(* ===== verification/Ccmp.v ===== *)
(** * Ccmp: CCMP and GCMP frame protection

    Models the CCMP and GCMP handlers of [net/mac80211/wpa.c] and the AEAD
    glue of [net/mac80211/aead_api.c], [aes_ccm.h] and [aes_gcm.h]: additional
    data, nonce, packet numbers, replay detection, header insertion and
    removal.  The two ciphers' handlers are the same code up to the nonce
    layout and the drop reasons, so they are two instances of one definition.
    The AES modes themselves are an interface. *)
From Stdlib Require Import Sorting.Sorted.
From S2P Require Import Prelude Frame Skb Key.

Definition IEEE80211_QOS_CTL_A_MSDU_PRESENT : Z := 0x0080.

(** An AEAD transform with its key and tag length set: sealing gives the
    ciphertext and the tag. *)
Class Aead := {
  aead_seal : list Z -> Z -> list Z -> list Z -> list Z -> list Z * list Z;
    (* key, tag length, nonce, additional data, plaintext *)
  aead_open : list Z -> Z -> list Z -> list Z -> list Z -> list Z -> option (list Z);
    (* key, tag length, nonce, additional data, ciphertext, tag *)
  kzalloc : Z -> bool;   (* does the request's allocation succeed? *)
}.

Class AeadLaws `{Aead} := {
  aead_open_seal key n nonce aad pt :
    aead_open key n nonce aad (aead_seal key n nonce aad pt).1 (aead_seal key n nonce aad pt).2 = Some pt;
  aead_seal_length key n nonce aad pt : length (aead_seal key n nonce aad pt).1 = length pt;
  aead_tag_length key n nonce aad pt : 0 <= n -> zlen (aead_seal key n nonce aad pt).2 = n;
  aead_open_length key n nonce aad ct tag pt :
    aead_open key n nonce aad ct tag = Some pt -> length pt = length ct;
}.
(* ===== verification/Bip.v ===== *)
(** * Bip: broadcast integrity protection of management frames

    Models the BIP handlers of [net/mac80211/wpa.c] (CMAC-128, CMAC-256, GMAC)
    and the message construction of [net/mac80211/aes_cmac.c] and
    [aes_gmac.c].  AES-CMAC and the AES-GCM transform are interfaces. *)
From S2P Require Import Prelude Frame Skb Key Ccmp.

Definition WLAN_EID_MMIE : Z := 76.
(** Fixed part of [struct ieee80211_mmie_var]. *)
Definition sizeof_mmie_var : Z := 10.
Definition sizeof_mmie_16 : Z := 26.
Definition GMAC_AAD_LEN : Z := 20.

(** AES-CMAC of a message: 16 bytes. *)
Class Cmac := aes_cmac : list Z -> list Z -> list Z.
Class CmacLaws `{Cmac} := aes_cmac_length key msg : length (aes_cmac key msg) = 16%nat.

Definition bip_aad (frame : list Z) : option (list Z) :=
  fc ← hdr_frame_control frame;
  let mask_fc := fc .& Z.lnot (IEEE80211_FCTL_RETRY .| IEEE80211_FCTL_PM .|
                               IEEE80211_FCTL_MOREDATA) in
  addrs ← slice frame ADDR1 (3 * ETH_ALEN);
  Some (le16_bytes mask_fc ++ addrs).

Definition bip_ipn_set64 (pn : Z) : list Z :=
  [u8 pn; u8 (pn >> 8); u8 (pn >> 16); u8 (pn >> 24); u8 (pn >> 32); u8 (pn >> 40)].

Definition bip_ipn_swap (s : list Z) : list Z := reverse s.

********************

**What the task asks:**
Which of the lines in the data hold the string "ciphertext"? Report each of them by copying it.

**Solution to the exercise:**
    ciphertext and the tag. *)
    (* key, tag length, nonce, additional data, ciphertext, tag *)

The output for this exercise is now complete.